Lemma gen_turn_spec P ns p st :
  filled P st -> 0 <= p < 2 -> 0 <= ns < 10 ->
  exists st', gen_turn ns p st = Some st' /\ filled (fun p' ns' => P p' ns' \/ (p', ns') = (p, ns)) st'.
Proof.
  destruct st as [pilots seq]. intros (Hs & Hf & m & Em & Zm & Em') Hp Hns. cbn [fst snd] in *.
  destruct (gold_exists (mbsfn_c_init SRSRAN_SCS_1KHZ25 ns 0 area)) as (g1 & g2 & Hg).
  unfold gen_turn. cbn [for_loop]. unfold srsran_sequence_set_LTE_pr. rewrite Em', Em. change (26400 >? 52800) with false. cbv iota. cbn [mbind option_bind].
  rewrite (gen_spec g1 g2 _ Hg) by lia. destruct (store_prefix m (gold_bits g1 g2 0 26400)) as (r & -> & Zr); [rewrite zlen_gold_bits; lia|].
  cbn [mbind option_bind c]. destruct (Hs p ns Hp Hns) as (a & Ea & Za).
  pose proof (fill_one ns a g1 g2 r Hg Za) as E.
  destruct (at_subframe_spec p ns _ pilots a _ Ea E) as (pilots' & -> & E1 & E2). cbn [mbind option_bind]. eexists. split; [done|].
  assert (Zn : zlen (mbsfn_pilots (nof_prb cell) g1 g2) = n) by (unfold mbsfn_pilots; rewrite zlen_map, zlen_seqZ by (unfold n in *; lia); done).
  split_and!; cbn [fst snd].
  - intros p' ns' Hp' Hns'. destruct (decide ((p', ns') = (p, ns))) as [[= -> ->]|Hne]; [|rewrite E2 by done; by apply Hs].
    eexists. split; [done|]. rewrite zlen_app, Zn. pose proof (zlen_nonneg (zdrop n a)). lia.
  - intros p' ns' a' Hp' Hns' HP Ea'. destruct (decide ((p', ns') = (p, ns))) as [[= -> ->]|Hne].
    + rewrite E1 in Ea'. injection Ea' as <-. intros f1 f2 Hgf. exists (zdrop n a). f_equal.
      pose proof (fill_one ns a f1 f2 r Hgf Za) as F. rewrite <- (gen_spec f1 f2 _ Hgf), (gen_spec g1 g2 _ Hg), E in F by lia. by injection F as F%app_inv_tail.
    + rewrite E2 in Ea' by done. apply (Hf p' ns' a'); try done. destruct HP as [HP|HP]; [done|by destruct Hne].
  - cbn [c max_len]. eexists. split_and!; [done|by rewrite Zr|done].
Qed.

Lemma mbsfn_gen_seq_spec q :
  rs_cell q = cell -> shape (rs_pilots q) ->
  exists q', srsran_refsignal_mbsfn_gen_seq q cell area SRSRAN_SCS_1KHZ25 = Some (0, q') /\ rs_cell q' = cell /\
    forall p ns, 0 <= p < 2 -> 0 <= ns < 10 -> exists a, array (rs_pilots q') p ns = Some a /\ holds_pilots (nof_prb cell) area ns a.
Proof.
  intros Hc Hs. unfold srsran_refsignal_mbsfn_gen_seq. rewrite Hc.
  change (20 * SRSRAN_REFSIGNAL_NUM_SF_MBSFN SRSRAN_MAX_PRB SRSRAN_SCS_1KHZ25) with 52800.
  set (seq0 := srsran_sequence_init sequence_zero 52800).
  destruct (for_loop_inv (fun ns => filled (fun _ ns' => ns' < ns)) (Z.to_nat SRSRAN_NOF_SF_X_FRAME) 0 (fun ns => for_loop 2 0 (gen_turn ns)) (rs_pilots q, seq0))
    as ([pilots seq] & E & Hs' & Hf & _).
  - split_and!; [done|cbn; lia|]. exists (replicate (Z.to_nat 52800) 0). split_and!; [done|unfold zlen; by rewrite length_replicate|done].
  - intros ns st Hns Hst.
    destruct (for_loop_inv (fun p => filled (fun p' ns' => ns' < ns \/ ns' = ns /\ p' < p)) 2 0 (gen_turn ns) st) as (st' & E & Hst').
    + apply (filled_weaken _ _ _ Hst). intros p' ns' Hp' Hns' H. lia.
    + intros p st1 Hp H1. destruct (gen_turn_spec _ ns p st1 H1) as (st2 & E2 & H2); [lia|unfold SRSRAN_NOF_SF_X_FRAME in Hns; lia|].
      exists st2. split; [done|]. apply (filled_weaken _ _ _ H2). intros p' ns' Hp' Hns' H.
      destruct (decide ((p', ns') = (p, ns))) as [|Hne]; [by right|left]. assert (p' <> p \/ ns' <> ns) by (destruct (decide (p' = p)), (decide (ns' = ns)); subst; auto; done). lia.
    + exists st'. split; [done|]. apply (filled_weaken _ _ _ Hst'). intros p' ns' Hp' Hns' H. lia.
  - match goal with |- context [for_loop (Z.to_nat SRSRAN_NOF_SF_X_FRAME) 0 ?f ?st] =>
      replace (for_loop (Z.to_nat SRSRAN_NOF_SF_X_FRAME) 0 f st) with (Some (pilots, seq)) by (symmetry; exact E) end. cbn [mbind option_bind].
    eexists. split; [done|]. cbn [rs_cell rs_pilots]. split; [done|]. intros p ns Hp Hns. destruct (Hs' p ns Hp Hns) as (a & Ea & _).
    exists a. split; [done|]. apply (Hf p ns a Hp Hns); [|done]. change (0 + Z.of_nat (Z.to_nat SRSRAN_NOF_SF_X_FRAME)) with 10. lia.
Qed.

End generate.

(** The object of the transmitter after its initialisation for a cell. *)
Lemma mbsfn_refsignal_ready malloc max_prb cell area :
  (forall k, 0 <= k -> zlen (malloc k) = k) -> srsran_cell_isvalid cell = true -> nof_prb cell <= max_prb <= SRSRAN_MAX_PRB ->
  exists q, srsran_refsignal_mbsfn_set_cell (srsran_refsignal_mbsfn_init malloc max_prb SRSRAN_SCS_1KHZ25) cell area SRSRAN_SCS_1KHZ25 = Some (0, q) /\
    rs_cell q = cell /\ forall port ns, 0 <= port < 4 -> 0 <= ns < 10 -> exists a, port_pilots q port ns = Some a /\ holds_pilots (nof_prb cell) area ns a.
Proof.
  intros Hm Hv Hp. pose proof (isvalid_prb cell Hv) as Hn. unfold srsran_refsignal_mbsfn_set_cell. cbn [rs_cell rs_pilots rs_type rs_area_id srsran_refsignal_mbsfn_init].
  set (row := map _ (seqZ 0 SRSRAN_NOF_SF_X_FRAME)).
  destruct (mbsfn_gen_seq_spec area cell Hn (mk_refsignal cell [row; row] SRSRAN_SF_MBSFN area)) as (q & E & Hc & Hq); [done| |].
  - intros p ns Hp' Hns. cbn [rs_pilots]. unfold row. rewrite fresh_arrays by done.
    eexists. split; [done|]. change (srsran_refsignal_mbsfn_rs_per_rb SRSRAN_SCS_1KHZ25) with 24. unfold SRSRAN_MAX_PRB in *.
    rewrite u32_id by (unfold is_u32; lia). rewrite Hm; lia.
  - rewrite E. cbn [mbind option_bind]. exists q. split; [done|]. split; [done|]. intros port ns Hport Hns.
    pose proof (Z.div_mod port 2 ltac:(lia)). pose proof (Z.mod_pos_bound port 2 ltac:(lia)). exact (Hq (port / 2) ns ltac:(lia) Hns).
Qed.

## ASSIGNMENT:
Restate word for word the lines in the material above from the one with "- intros p' ns' Hp'" to the one with "n a). f_equal."; both of those lines count, and nothing else does.

## TASK OUTPUT:
  - intros p' ns' Hp' Hns'. destruct (decide ((p', ns') = (p, ns))) as [[= -> ->]|Hne]; [|rewrite E2 by done; by apply Hs].
    eexists. split; [done|]. rewrite zlen_app, Zn. pose proof (zlen_nonneg (zdrop n a)). lia.
  - intros p' ns' a' Hp' Hns' HP Ea'. destruct (decide ((p', ns') = (p, ns))) as [[= -> ->]|Hne].
    + rewrite E1 in Ea'. injection Ea' as <-. intros f1 f2 Hgf. exists (zdrop n a). f_equal.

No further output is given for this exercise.